GENEID COUNT COUNT_CDS COUNT_UTR COUNT_AMBIG_GENE
GERCC-00002 2062 0 2062 0
GERCC-00003 24 0 24 0
GERCC-00004 411 0 411 0
GERCC-00009 0 0 0 0
GERCC-00012 0 0 0 0
GERCC-00013 0 0 0 0
GERCC-00014 0 0 0 0
GERCC-00016 0 0 0 0

And here are some of the gene counts from featureCounts. The last column contains the counts we need.

Geneid Chr Start End Strand Length sample01.bam
GERCC-00002 ERCC-00002 1 1062 + 1062 2062
GERCC-00003 ERCC-00003 1 1024 + 1024 24
GERCC-00004 ERCC-00004 1 524 + 524 413
GERCC-00009 ERCC-00009 1 985 + 985 0
GERCC-00012 ERCC-00012 1 995 + 995 0
GERCC-00013 ERCC-00013 1 809 + 809 0
GERCC-00014 ERCC-00014 1 1958 + 1958 0
GERCC-00016 ERCC-00016 1 845 + 845 0

Visualisation

We can confirm that everything has worked and the ERCC sequences are mapping to the custom genome build by inspecting the resulting BAM file. The BAM file can be visualised in a genome browser such as IGV. I am using SeqMonk. I created a new genome in SeqMonk using the customised ERCC FASTA genome file and the custom ERCC GTF file. I then imported my BAM file. Below is a preview from SeqMonk.

ercc-overview
Reads aligned to ERCC ‘genes’ visualised in SeqMonk. Red bars at top denote ERCC ID. Mapped reads are seen stacked underneath.
ercc-zoom
Zoomed-in view of the ERCC ID ‘ERCC-00003’ and the 24 reads mapping to this location.
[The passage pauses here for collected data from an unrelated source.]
(** * Lifting JAX transformations over scopes

    A shallow embedding of [flax/core/lift.py]: the scope de-duplication
    helpers, the [pack] adapter and the policy layers built on it ([vmap],
    [scan], [custom_vjp], [jit]), together with the properties the
    specification states about them.

    Python dictionaries keep their insertion order and the code depends on it
    (the tuple named by an error, the order of the write-back), so a [dict] is
    an association list updated the way Python updates one.  Scope objects are
    records carrying an allocation number; their mutable part lives in a store
    indexed by that number. *)

From stdpp Require Import gmap strings list.
From Stdlib Require Import ZArith.

Set Default Proof Using "Type".
#[local] Set Warnings "-clear-no-such-hyp,-register-all".

(** ** Python results *)

(** The exceptions [lift.py] raises or lets through.  An f-string message is
    kept as a constructor with the formatted value as its argument. *)
Inductive exn : Type :=
| KeyError (key : nat)
    (* [del minimal_set[leaf]], [mapping[root]]: the scope, by number *)
| AssertionError
| IndexError
| UnmappedOutputVariables (remainder : list string)
    (* ValueError(f'unmapped output variables: {remainder}') *)
| InconsistentBatchAxisSizes (axis_sizes : list nat)
    (* ValueError(f'Inconsistent batch axis sizes: {axis_sizes}') *)
| AxisSizeUnspecified
    (* ValueError('axis_size should be specified manually.') *)
| TraceLevelError (scope : nat)
| InvalidScope (scope : nat)
| ImmutableCollection (col : string)
| TreeStructureError
    (* a pytree that does not have the structure of the prefix tree it is
       flattened up to *)
| UserError (code : nat).

Inductive result (A : Type) : Type :=
| Ok (a : A)
| Raise (e : exn).
Arguments Ok {A} a.
Arguments Raise {A} e.

#[global] Instance result_ret : MRet result := λ A a, Ok a.
#[global] Instance result_bind : MBind result :=
  λ A B k r, match r with Ok a => k a | Raise e => Raise e end.

#[global] Instance exn_eq_dec : EqDecision exn.
Proof. solve_decision. Defined.

(** ** Dictionaries *)

Module Dict.

Abbreviation dict V := (list (string * V)).

Definition keys {V} (d : dict V) : list string := d.*1.

(** [d[k]] *)
Fixpoint get {V} (k : string) (d : dict V) : option V :=
  match d with
  | [] => None
  | (k', v) :: d' => if decide (k = k') then Some v else get k d'
  end.

(** [k in d] *)
Definition mem {V} (k : string) (d : dict V) : bool := bool_decide (k ∈ keys d).
Definition ipSetWebsiteProps : SecureWebsiteProps :=
  {| domainName := "mysite.example.com";
     account := None; hostedZoneId := None; bucketName := None;
     distributionComment := None; errorDocument := None;
     indexDocument := None; enableWaf := None;
     wafRules := Some [ipSetRule "Office" ["192.0.2.0/24"];
                       rateLimitRule 500];
     codeSourcePath := None; priceClass := None; removalPolicy := None;
     subjectAlternativeNames := None; enableLogging := Some true;
     logsBucketName := None |}.

End Website.

(** ** AccountConfigStack (account-config/lib/account-config-stack.ts) *)

Module AccountConfig.

(** A value of a parsed JSON document. Numbers stay abstract: the stack
    only hands them to the serializer. *)
Inductive JSON (number : Type) : Type :=
| JNull
| JBool (b : bool)
| JNumber (n : number)
| JString (s : string)
| JArray (items : list (JSON number))
| JObject (members : list (string * JSON number)).

Arguments JNull {number}.
Arguments JBool {number} b.
Arguments JNumber {number} n.
Arguments JString {number} s.
Arguments JArray {number} items.
Arguments JObject {number} members.

(** An error the construct library throws: a child is declared under an
    id its scope already holds. *)
Inductive LibraryError : Type :=
| DuplicateConstructId (id : string).

(** The outcome of a call that may throw: the value returned, an [Error]
    of the source with its message, or an error of the construct
    library. *)
Inductive Result (A : Type) : Type :=
| Ok (a : A)
| Throw (message : string)
| ThrowFromLibrary (error : LibraryError).

Arguments Ok {A} a.
Arguments Throw {A} message.
Arguments ThrowFromLibrary {A} error.
Lemma alist_get_tabulate_None {V} (f : string -> V) names n :
  n ∉ names -> alist_get n (map (fun n => (n, f n)) names) = None.
Proof.
  induction names as [|m names IH]; simpl; [done|].
  intros Hin. rewrite not_elem_of_cons in Hin. destruct Hin as [? ?].
  rewrite decide_False by done. auto.
Qed.

Lemma concat_index_length (l : list DataFrame) :
  length (concat (map df_index l)) = sum_list (map df_len l).
Proof.
  induction l as [|x l IH]; simpl; [done|].
  rewrite length_app. by rewrite IH.
Qed.

Lemma pd_concat_spec dfs df :
  pd_concat dfs = Ok df ->
  dfs <> [] /\
  df_index df = concat (map df_index dfs) /\
  df_len df = sum_list (map df_len dfs) /\
  df_columns df =
    map (fun n => (n, concat (map (fun d => column_or_nan d n) dfs)))
        (concat_columns dfs) /\
  forall n, n ∈ concat_columns dfs ->
            df_getitem df n = Ok (concat (map (fun d => column_or_nan d n) dfs)).
Proof.
  unfold pd_concat. destruct dfs as [|d dfs]; [done|]. intros [= <-].
  split; [done|]. split; [done|]. split; [|split].
  - apply (concat_index_length (d :: dfs)).
  - done.
  - intros n Hn. unfold df_getitem. cbn [df_columns].
    by rewrite (alist_get_tabulate
      (fun n => concat (map (fun df => column_or_nan df n) (d :: dfs)))).
Qed.

Lemma concat_column_length (l : list DataFrame) n :
  Forall df_wf l ->
  length (concat (map (fun d => column_or_nan d n) l)) = sum_list (map df_len l).
Proof.
  induction 1 as [|x l Hx Hl IH]; simpl; [done|].
  rewrite length_app, column_or_nan_length by done. by rewrite IH.
Qed.

Lemma pd_concat_wf dfs df : Forall df_wf dfs -> pd_concat dfs = Ok df -> df_wf df.
Proof.
  intros Hwf H. destruct (pd_concat_spec _ _ H) as (_ & _ & Hlen & Hcols & _).
  unfold df_wf. rewrite Hlen, Hcols. apply Forall_forall.
  intros [n col] Hin. rewrite map_fmap in Hin.
  apply list_elem_of_fmap in Hin as (m & [= -> ->] & _). cbn [snd].
  by apply concat_column_length.
Qed.

Lemma reset_index_drop_len df : df_len (reset_index_drop df) = df_len df.
Proof. unfold reset_index_drop, df_len. simpl. apply length_seq. Qed.

Lemma reset_index_drop_get df n : df_getitem (reset_index_drop df) n = df_getitem df n.
Proof. reflexivity. Qed.

Lemma reset_index_drop_wf df : df_wf df -> df_wf (reset_index_drop df).
Proof.
  unfold df_wf. cbn [df_columns reset_index_drop]. intros H.
  eapply Forall_impl; [exact H|]. intros nc Hnc.
  rewrite Hnc. symmetry. apply reset_index_drop_len.
Qed.

(** Concatenation keeps the species rule: the three columns are
    concatenated row for row. *)
Lemma concat_species_rows dfs i x y :
  Forall species_rule dfs ->
  concat (map (fun d => column_or_nan d "species_gambcolu_arabiensis") dfs) !! i = Some x ->
  concat (map (fun d => column_or_nan d "species_gambiae_coluzzii") dfs) !! i = Some y ->
  concat (map (fun d => column_or_nan d "species") dfs) !! i = Some (species_of x y).
Proof.
  intros Hall. revert i. induction Hall as [|d dfs Hd Hall IH]; intros i; simpl.
  - done.
  - destruct Hd as (ga & gc & sp & Hga & Hgc & Hsp & Lga & Lgc & Lsp & Hrow).
    rewrite (column_or_nan_getitem _ _ _ Hga), (column_or_nan_getitem _ _ _ Hgc),
      (column_or_nan_getitem _ _ _ Hsp).
    destruct (decide (i < df_len d)) as [Hlt|Hge].
    + rewrite !lookup_app_l by lia. apply Hrow.
    + rewrite !lookup_app_r by lia. rewrite Lga, Lgc, Lsp. apply IH.
Qed.

Lemma pd_concat_species_rule dfs df :
  Forall species_rule dfs -> Forall df_wf dfs -> pd_concat dfs = Ok df ->
  species_rule (reset_index_drop df).
Proof.
  intros Hall Hwf H.
  pose proof (pd_concat_wf _ _ Hwf H) as Hwfd.
  destruct (pd_concat_spec _ _ H) as (Hne & _ & Hlen & _ & Hcol).
  destruct dfs as [|d dfs]; [done|].
  assert (Hin : forall n col, df_getitem d n = Ok col -> n ∈ concat_columns (d :: dfs)).
  { intros n col Hn. apply concat_columns_spec. exists d. split; [left|].
    unfold column_names. apply alist_get_is_Some. unfold df_getitem in Hn.
    destruct (alist_get n (df_columns d)); [by eexists | done]. }
  pose proof (Forall_inv Hall) as (ga & gc & sp & Hga & Hgc & Hsp & _).
  pose proof (Hcol _ (Hin _ _ Hga)) as Cga.
  pose proof (Hcol _ (Hin _ _ Hgc)) as Cgc.
  pose proof (Hcol _ (Hin _ _ Hsp)) as Csp.
  eexists _, _, _. rewrite !reset_index_drop_get, reset_index_drop_len.
  split; [exact Cga|]. split; [exact Cgc|]. split; [exact Csp|].
  split; [exact (df_getitem_wf df _ _ Hwfd Cga)|].
  split; [exact (df_getitem_wf df _ _ Hwfd Cgc)|].
  split; [exact (df_getitem_wf df _ _ Hwfd Csp)|].
  intros i x y. by apply concat_species_rows.
Qed.

(** ** Boolean selection and concatenation of arrays *)

Lemma count_true_cons b l :
  count_true (b :: l) = (if b then 1 else 0) + count_true l.
Proof.
  unfold count_true. rewrite filter_cons. destruct b; case_decide; done.
Qed.

Lemma count_true_replicate_false n : count_true (replicate n false) = 0.
Proof. induction n; simpl; [done|]. by rewrite count_true_cons. Qed.

Lemma compress_list_nil_r {A} cond : compress_list cond (@nil A) = [].
Proof. by destruct cond. Qed.

Lemma compress_list_length {A} cond (a : list A) :
  length cond <= length a -> length (compress_list cond a) = count_true cond.
Proof.
  revert a. induction cond as [|b cond IH]; intros [|x a]; simpl; try done; try lia.
  intros Hle. rewrite count_true_cons. destruct b; simpl; rewrite IH; lia.
Qed.

Lemma compress_list_zip_with {A B C} (f : A -> B -> C) cond a b :
  compress_list cond (zip_with f a b)
  = zip_with f (compress_list cond a) (compress_list cond b).
Proof.
  revert a b. induction cond as [|c cond IH]; intros [|x a] [|y b]; simpl; try done.
  - by destruct (if c then _ else _).
  - destruct c; simpl; by rewrite IH.
Qed.

Lemma compress_list_replicate {A} cond n (x : A) :
  length cond <= n -> compress_list cond (replicate n x) = replicate (count_true cond) x.
Proof.
  revert n. induction cond as [|c cond IH]; intros [|n]; simpl; try done; try lia.
  intros Hle. rewrite count_true_cons. destruct c; simpl; rewrite IH; auto; lia.
Qed.

Lemma compress_list_Forall {A} (P : A -> Prop) cond a :
  Forall P a -> Forall P (compress_list cond a).
Proof.
  intros H. revert cond. induction H as [|x a Hx Ha IH]; intros [|c cond]; simpl;
    try constructor.
  destruct c; [constructor|]; auto.
Qed.

Lemma hcat_rows_compress cond n ds :
  length cond <= n ->
  compress_list cond (hcat_rows n ds)
  = hcat_rows (count_true cond)
      (map (fun d => mkG (count_true cond) (ga_samples d)
                       (compress_list cond (ga_rows d))) ds).
Proof.
  intros Hle. induction ds as [|d ds IH]; simpl.
  - by apply compress_list_replicate.
  - by rewrite compress_list_zip_with, IH.
Qed.

Lemma da_concatenate_sites ds c :
  da_concatenate ds = Ok c -> Forall (fun d => ga_sites d = ga_sites c) ds.
Proof.
  unfold da_concatenate. destruct ds as [|d ds]; [done|].
  destruct (forallb _ ds) eqn:E; [|done]. intros [= <-]. simpl.
  constructor; [done|]. apply Forall_forall. intros x Hx.
  rewrite forallb_forall in E. apply Nat.eqb_eq, E. by apply list_elem_of_In.
Qed.

(** Selecting positions after concatenating along the sample axis is
    concatenating the arrays selected one by one. *)
Lemma compress_concatenate cond ds c g :
  da_concatenate ds = Ok c -> da_compress cond c = Ok g ->
  exists ms, Forall2 (fun d m => da_compress cond d = Ok m) ds ms /\
             da_concatenate ms = Ok g.
Proof.
  intros Hc Hg. pose proof (da_concatenate_sites _ _ Hc) as Hs.
  unfold da_compress in Hg. destruct (decide (length cond <= ga_sites c)) as [Hle|]; [|done].
  injection Hg as <-.
  exists (map (fun d => mkG (count_true cond) (ga_samples d)
                          (compress_list cond (ga_rows d))) ds).
  split.
  - clear Hc. induction Hs as [|d ds Hd Hs IH]; simpl; constructor; [|done].
    unfold da_compress. by rewrite Hd, decide_True.
  - unfold da_concatenate in *. destruct ds as [|d ds]; [done|].
    destruct (forallb _ ds) eqn:E; [|done]. injection Hc as <-. cbn [ga_sites] in *.
    cbn [map ga_sites]. rewrite (proj2 (forallb_forall _ _)).
    2: { intros x Hx. apply in_map_iff in Hx as (y & <- & _). simpl. apply Nat.eqb_refl. }
    f_equal. f_equal.
    + cbn [ga_samples]. f_equal. rewrite map_map. simpl. done.
    + cbn [ga_rows]. symmetry.
      by apply (hcat_rows_compress cond (ga_sites d) (d :: ds)).
Qed.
The SeqMonk visualisation adds up well with the read counts from QoRTs and featureCounts. For example, the 24 reads mapping to ERCC-00003. The read counts are now ready to be used in downstream analyses such as differential gene expression using DESeq2, EdgeR or Limma. The ERCC ID counts will be considered just like any other gene.